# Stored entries
****

(* ===== verification/Session.v ===== *)
(** * Sessions

    A component that is used through a set of operations, and an abstract
    model of it: if every operation of the one gives the reply of the other
    and keeps the two states related, so does every sequence of operations. *)
From S2P Require Import Prelude.

Section Session.
Context {S A Op Reply : Type}.
(** The operations, what they should do, and when a client may use them. *)
Context (perform : Op -> M S Reply) (spec_step : A -> Op -> Reply * A) (op_ok : A -> Op -> Prop).
(** How the states of the two correspond. *)
Context (R : S -> A -> Prop).

Fixpoint run (os : list Op) : M S (list Reply) :=
  match os with
  | [] => ret []
  | o :: os => let! r := perform o in let! rs := run os in ret (r :: rs)
  end.

Fixpoint spec_run (a : A) (os : list Op) : list Reply * A :=
  match os with
  | [] => ([], a)
  | o :: os => let '(r, a) := spec_step a o in let '(rs, a) := spec_run a os in (r :: rs, a)
  end.

(** Every operation is one the client may use where it is used. *)
Fixpoint session_ok (a : A) (os : list Op) : Prop :=
  match os with [] => True | o :: os => op_ok a o /\ session_ok (spec_step a o).2 os end.

(** What one operation owes the model. *)
Definition refines (o : Op) : Prop := forall s a, R s a -> op_ok a o ->
  wp (perform o) (fun r s' => r = (spec_step a o).1 /\ R s' (spec_step a o).2) s.

Lemma run_refines os s a :
  (forall o, refines o) -> R s a -> session_ok a os ->
  wp (run os) (fun rs s' => rs = (spec_run a os).1 /\ R s' (spec_run a os).2) s.
Proof.
  intros Hops. revert s a. induction os as [|o os IH]; intros s a HR Hok; [done|]. destruct Hok as [Ho Hos].
  cbn [run spec_run]. wp_step. eapply wpg_mono; [by apply Hops|]. intros r s1 [-> H1]. cbv beta. wp_step.
  eapply wpg_mono; [by apply IH|]. intros rs s2 [-> H2]. wp_step.
  destruct (spec_step a o) as [r a1]. cbn [fst snd] in *. by destruct (spec_run a1 os).
Qed.

End Session.
(* ===== verification/Hexutils.v ===== *)
(** * Number formatting and little-endian reads (src/lib/util/hexutils.c, hexutils.h)

    The formatting functions write into a caller-supplied [char *str]; the
    reads index a [const uint8_t *data] with a 16-bit offset. *)
From S2P Require Import Prelude Bytes.

(** [static const char hex_digits[] = "0123456789ABCDEF";] *)
Definition hex_digits : list Z :=
  [48; 49; 50; 51; 52; 53; 54; 55; 56; 57; 65; 66; 67; 68; 69; 70; 0].

Section Hexutils.
Context {T : Type} `{ByteStore T}.

Definition hexToStr (str n : Z) : M T unit :=
  do! for_loop 8 0 (fun i _ =>
        let! d := on hex_digits (load8 (Z.land (Z.shiftr n (28 - i * 4)) 15)) in
        store8 (str + i) d) tt in
  store8 (str + 8) 0.

Definition byteToStr (str n : Z) : M T unit :=
  let! hi := on hex_digits (load8 (Z.land (Z.shiftr n 4) 15)) in
  do! store8 str hi in
  let! lo := on hex_digits (load8 (Z.land n 15)) in
  do! store8 (str + 1) lo in
  store8 (str + 2) 0.

Definition byteToDec (str n : Z) : M T unit :=
  do! store8 (str + 2) (n mod 10 + 48) in
  do! store8 (str + 1) ((n / 10) mod 10 + 48) in
  do! store8 str ((n / 100) mod 10 + 48) in
  store8 (str + 3) 0.

(** The first loop fills [temp_str] from the least significant digit; [i] is
    an [int8_t] counting the digits. *)
Definition intToDec_digits (fuel : nat) (n : Z) (temp_str : list Z) : M T (Z * list Z) :=
  while_loop fuel (fun '(n, i, temp_str) =>
    if 0 <? n then
      let! '(_, temp_str') := within temp_str (store8 i (n mod 10 + 48)) in
      ret (inl (n / 10, i + 1, temp_str'))
    else ret (inr (i, temp_str))) (n, 0, temp_str).

(** The second loop copies them back in reverse. *)
Definition intToDec_reverse (fuel : nat) (str i : Z) (temp_str : list Z) : M T Z :=
  while_loop fuel (fun '(i, j) =>
    if 0 <? i then
      let! d := on temp_str (load8 (i - 1)) in
      do! store8 (str + j) d in
      ret (inl (i - 1, j + 1))
    else ret (inr j)) (i, 0).
Lemma u32_lxor a b : u32 (Z.lxor a b) = Z.lxor (u32 a) (u32 b).
Proof.
  apply Z.bits_inj'. intros n Hn. rewrite !Z.lxor_spec, !u32_testbit, Z.lxor_spec by done.
  destruct (n <? 32); [done|]. done.
Qed.

Lemma crc_bit_lxor a b : crc_bit (Z.lxor a b) = Z.lxor (crc_bit a) (crc_bit b).
Proof.
  unfold crc_bit. rewrite Z.shiftl_lxor, u32_lxor, Z.lxor_spec.
  apply Z.bits_inj'. intros n Hn. rewrite !Z.lxor_spec.
  destruct (Z.testbit a 31), (Z.testbit b 31); cbn [xorb]; rewrite ?Z.bits_0;
    destruct (Z.testbit (u32 (a ≪ 1)) n), (Z.testbit (u32 (b ≪ 1)) n), (Z.testbit CRC32_POLYNOMIAL n);
    done.
Qed.

Lemma crc_bits_lxor k a b :
  Nat.iter k crc_bit (Z.lxor a b) = Z.lxor (Nat.iter k crc_bit a) (Nat.iter k crc_bit b).
Proof. induction k as [|k IH]; [done|]. rewrite !Nat.iter_succ, IH. apply crc_bit_lxor. Qed.

(** As long as no bit reaches position 31, the division only shifts. *)
Lemma crc_bits_low k a :
  0 <= a < 2 ^ (32 - Z.of_nat k) -> Z.of_nat k <= 32 -> Nat.iter k crc_bit a = Z.shiftl a (Z.of_nat k).
Proof.
  induction k as [|k IH]; intros Ha Hk; [by rewrite Z.shiftl_0_r|]. rewrite Nat.iter_succ.
  rewrite IH.
  2:{ split; [lia|]. eapply Z.lt_le_trans; [apply Ha|]. apply Z.pow_le_mono_r; lia. }
  2:{ lia. }
  unfold crc_bit. rewrite Z.shiftl_shiftl by lia.
  replace (Z.of_nat k + 1) with (Z.of_nat (S k)) by lia.
  assert (Z.shiftl a (Z.of_nat (S k)) < 2 ^ 32) as Hlt.
  { rewrite Z.shiftl_mul_pow2 by lia.
    replace (2 ^ 32) with (2 ^ (32 - Z.of_nat (S k)) * 2 ^ Z.of_nat (S k))
      by (rewrite <- Z.pow_add_r by lia; f_equal; lia).
    apply Z.mul_lt_mono_pos_r; [apply Z.pow_pos_nonneg; lia|lia]. }
  assert (Z.testbit (Z.shiftl a (Z.of_nat k)) 31 = false) as ->.
  { rewrite Z.shiftl_spec by lia. rewrite <- (Z.mod_small a (2 ^ (32 - Z.of_nat (S k)))) by done.
    apply Z.mod_pow2_bits_high. lia. }
  rewrite Z.lxor_0_r. apply u32_small. split; [apply Z.shiftl_nonneg; lia|done].
Qed.

Lemma crc32_table_correct :
  forallb (fun i => nth i crc32_table 0 =? Nat.iter 8 crc_bit (Z.shiftl (Z.of_nat i) 24)) (seq 0 256)
    = true.
Proof. vm_compute. reflexivity. Qed.

Lemma crc32_table_entry i :
  0 <= i < 256 -> nth (Z.to_nat i) crc32_table 0 = Nat.iter 8 crc_bit (Z.shiftl i 24).
Proof.
  intros Hi. pose proof (proj1 (forallb_forall _ _) crc32_table_correct (Z.to_nat i)) as E.
  rewrite Z.eqb_eq, Z2Nat.id in E by lia. apply E. apply in_seq. lia.
Qed.
Lemma strncat_ok (rd : Z -> M T Z) (m : T) destination source num d l fuel :
  string_at m destination d ->
  let dest := destination + Z.of_nat (length d) in
  let k := take (Z.to_nat num) l in
  reads (fun m' => exists k', writes m dest k' m' /\ (length k' <= length k)%nat) rd source l ->
  is_u32 num -> mapped m dest (dest + Z.of_nat (length k) + 1) ->
  (length d < fuel)%nat -> (length l < fuel)%nat ->
  wp (strncat fuel rd destination source num) (fun r m' => r = destination /\
    writes m dest (k ++ [0]) m' /\ string_at m' destination (d ++ k)) m.
Proof.
  intros Hd dest k Hr Hn Hm Hfd Hfl. unfold strncat. rewrite u32_small by done. wp_step.
  assert (Hd' := Hd). apply string_at_reads in Hd' as [Hdc Hdr].
  eapply (wp_while (fun n p m' => m' = m /\ exists i, p = destination + Z.of_nat i /\
    (i <= length d)%nat /\ n = (length d - i)%nat));
    [|instantiate (1 := length d); lia|split; [done|exists O; lia]].
  intros n p m' (-> & i & -> & Hi & ->). wp_step.
  destruct (lookup_lt_is_Some_2 (d ++ [0]) i) as [b Hb]; [rewrite length_app; cbn; lia|].
  eapply wp_ok; [by apply Hdr|].
  destruct (char_lookup _ _ _ Hdc Hb) as [(Hlt & [_ ?] & _)|[-> ->]].
  { destruct (Z.eqb_spec b 0); [done|]. wp_step. eexists. split; [|split; [done|]].
    2: { exists (Datatypes.S i). split; [lia|]. split; [lia|reflexivity]. } lia. }
  cbn [Z.eqb]. wp_step. fold dest. wp_step. destruct Hr as [Hch Hr]. unfold is_u32 in Hn.
  assert (length k = Nat.min (Z.to_nat num) (length l)) as Hlk by (subst k; apply length_take).
  assert (take (length k) l = k) as Hk.
  { subst k. rewrite length_take. destruct (Nat.min_spec (Z.to_nat num) (length l)) as [[_ ->]|[? ->]]; [done|].
    by rewrite !take_ge by lia. }
  assert (Forall is_char k) as Hkc by (subst k; by apply Forall_take).
  assert (dest = destination + Z.of_nat (length d)) as Hdest by done.
  clearbody k dest. clear Hb Hi.
  eapply wpg_mono; [eapply (append_chars_ok rd m dest source num k l); done || lia|].
  intros p m1 [-> W]. wp_step. eapply store8_writes; [exact W|done|exact Hm|lia|].
  intros m2 W2. change (u8 0) with 0 in W2. wp_step. split; [done|]. split; [done|].
  split; [by apply Forall_app|]. destruct W2 as [E2 F2].
  rewrite !length_app, <- app_assoc, <- Nat.add_assoc, peeks_app, (peeks_ext m m2 destination (length d)).
  - rewrite (string_at_chars _ _ _ Hd). cbn [mbind option_bind]. rewrite <- Hdest.
    rewrite length_app in E2. cbn [length] in E2. by rewrite E2.
  - intros q Hq. apply F2. lia.
Qed.
(** The DMA engine.  Nothing is said about a transfer in progress, except
    that its result is in memory once BUSY reads as zero. *)
Class DmaLaws := {
  dma_wait : D -> nat;
  dma_latency : nat;
  dma_wait_bound : forall d, (dma_wait d <= dma_latency)%nat;
  dma_wait_mono : forall r s, r = timer_LR \/ r = timer_HR ->
    (dma_wait (dev (snd (hw_read r s))) <= dma_wait (dev s))%nat;
  dma_read_addr_write : forall ch x s, 0 <= ch < 12 -> let c := io_dma (view (dev s)) ch in
    ch_busy c = false ->
    ram (hw_write (dma_al0_READ_ADDR ch) x s) = ram s /\
    view (dev (hw_write (dma_al0_READ_ADDR ch) x s)) =
      set_dma ch (DmaChannel x (ch_write c) (ch_count c) (ch_ctrl c) false) (view (dev s));
  dma_write_addr_write : forall ch x s, 0 <= ch < 12 -> let c := io_dma (view (dev s)) ch in
    ch_busy c = false ->
    ram (hw_write (dma_al0_WRITE_ADDR ch) x s) = ram s /\
    view (dev (hw_write (dma_al0_WRITE_ADDR ch) x s)) =
      set_dma ch (DmaChannel (ch_read c) x (ch_count c) (ch_ctrl c) false) (view (dev s));
  dma_count_write : forall ch x s, 0 <= ch < 12 -> let c := io_dma (view (dev s)) ch in
    ch_busy c = false ->
    ram (hw_write (dma_al0_TRANS_COUNT ch) x s) = ram s /\
    view (dev (hw_write (dma_al0_TRANS_COUNT ch) x s)) =
      set_dma ch (DmaChannel (ch_read c) (ch_write c) x (ch_ctrl c) false) (view (dev s));
  dma_ctrl_trig_write : forall ch x s, 0 <= ch < 12 -> let c := io_dma (view (dev s)) ch in
    ch_busy c = false -> bit_set x 0 = true ->
    ram (hw_write (dma_al0_CTRL_TRIG ch) x s) = ram s /\
    view (dev (hw_write (dma_al0_CTRL_TRIG ch) x s)) =
      set_dma ch (DmaChannel (ch_read c) (ch_write c) (ch_count c) x true) (view (dev s));
  dma_idle_read : forall ch s, 0 <= ch < 12 -> ch_busy (io_dma (view (dev s)) ch) = false ->
    let '(v, s') := hw_read (dma_al1_CTRL ch) s in
    bit_set (u32 v) 24 = false /\ ram s' = ram s /\ view (dev s') = view (dev s);
  dma_busy_read : forall ch s l, 0 <= ch < 12 -> let c := io_dma (view (dev s)) ch in
    ch_busy c = true -> ch_ctrl c = dma_copy_config ch ->
    peeks (ram s) (ch_read c) (Z.to_nat (ch_count c)) = Some l ->
    mapped (ram s) (ch_write c) (ch_write c + ch_count c) ->
    ch_read c + ch_count c <= ch_write c \/ ch_write c + ch_count c <= ch_read c ->
    let '(v, s') := hw_read (dma_al1_CTRL ch) s in
    (bit_set (u32 v) 24 = true /\ ram s' = ram s /\ view (dev s') = view (dev s) /\
       (dma_wait (dev s') < dma_wait (dev s))%nat) \/
    (bit_set (u32 v) 24 = false /\ pokes (ram s) (ch_write c) l = Some (ram s') /\
       view (dev s') = set_dma ch (DmaChannel (ch_read c + ch_count c) (ch_write c + ch_count c) 0
                                     (ch_ctrl c) false) (view (dev s)));
}.

(** Registers that hold what was last written to them: oscillators, PLL,
    clock multiplexers, resets, watchdog tick, exception priorities, and the
    UART's configuration.  SysTick is at the address the code gives it. *)
Definition config_registers : list Z :=
  [xosc_CTRL; rosc_CTRL; pll_sys_PWR; pll_sys_FBDIV_INT; pll_sys_PRIM; clocks_REF_CTRL; clocks_SYS_CTRL;
   clocks_PERI_CTRL; watchdog_TICK; resets_RESET; scb_SHPR2; scb_SHPR3; syst_RVR; syst_CVR; syst_CSR;
   uart_IBRD; uart_FBRD; uart_LCR_H; uart_LCR].

(** Bit [n] of status register [r] comes on when the configuration [c] is such
    that the crystal oscillator is enabled, the PLL is powered, a clock source
    is selected, or a block is out of reset. *)
Definition settles (c : Z -> Z) (r n : Z) : bool :=
  if r =? xosc_STATUS then (n =? 31) && (Z.land (Z.shiftr (c xosc_CTRL) 12) 0xFFF =? 0xFAB)
  else if r =? pll_sys_CS then (n =? 31) && negb (bit_set (c pll_sys_PWR) 0) && negb (bit_set (c pll_sys_PWR) 5)
         && negb (bit_set (c resets_RESET) 12) && (16 <=? c pll_sys_FBDIV_INT)
  else if r =? clocks_REF_SELECTED then (n =? 2) && (Z.land (c clocks_REF_CTRL) 3 =? 2)
  else if r =? clocks_SYS_SELECTED then (n =? 1) && (Z.land (c clocks_SYS_CTRL) 1 =? 1)
  else if r =? resets_RESET_DONE then (0 <=? n) && (n <? 25) && negb (bit_set (c resets_RESET) n)
  else false.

****

Take every line above that includes "Import" and list it.

From S2P Require Import Prelude.
From S2P Require Import Prelude Bytes.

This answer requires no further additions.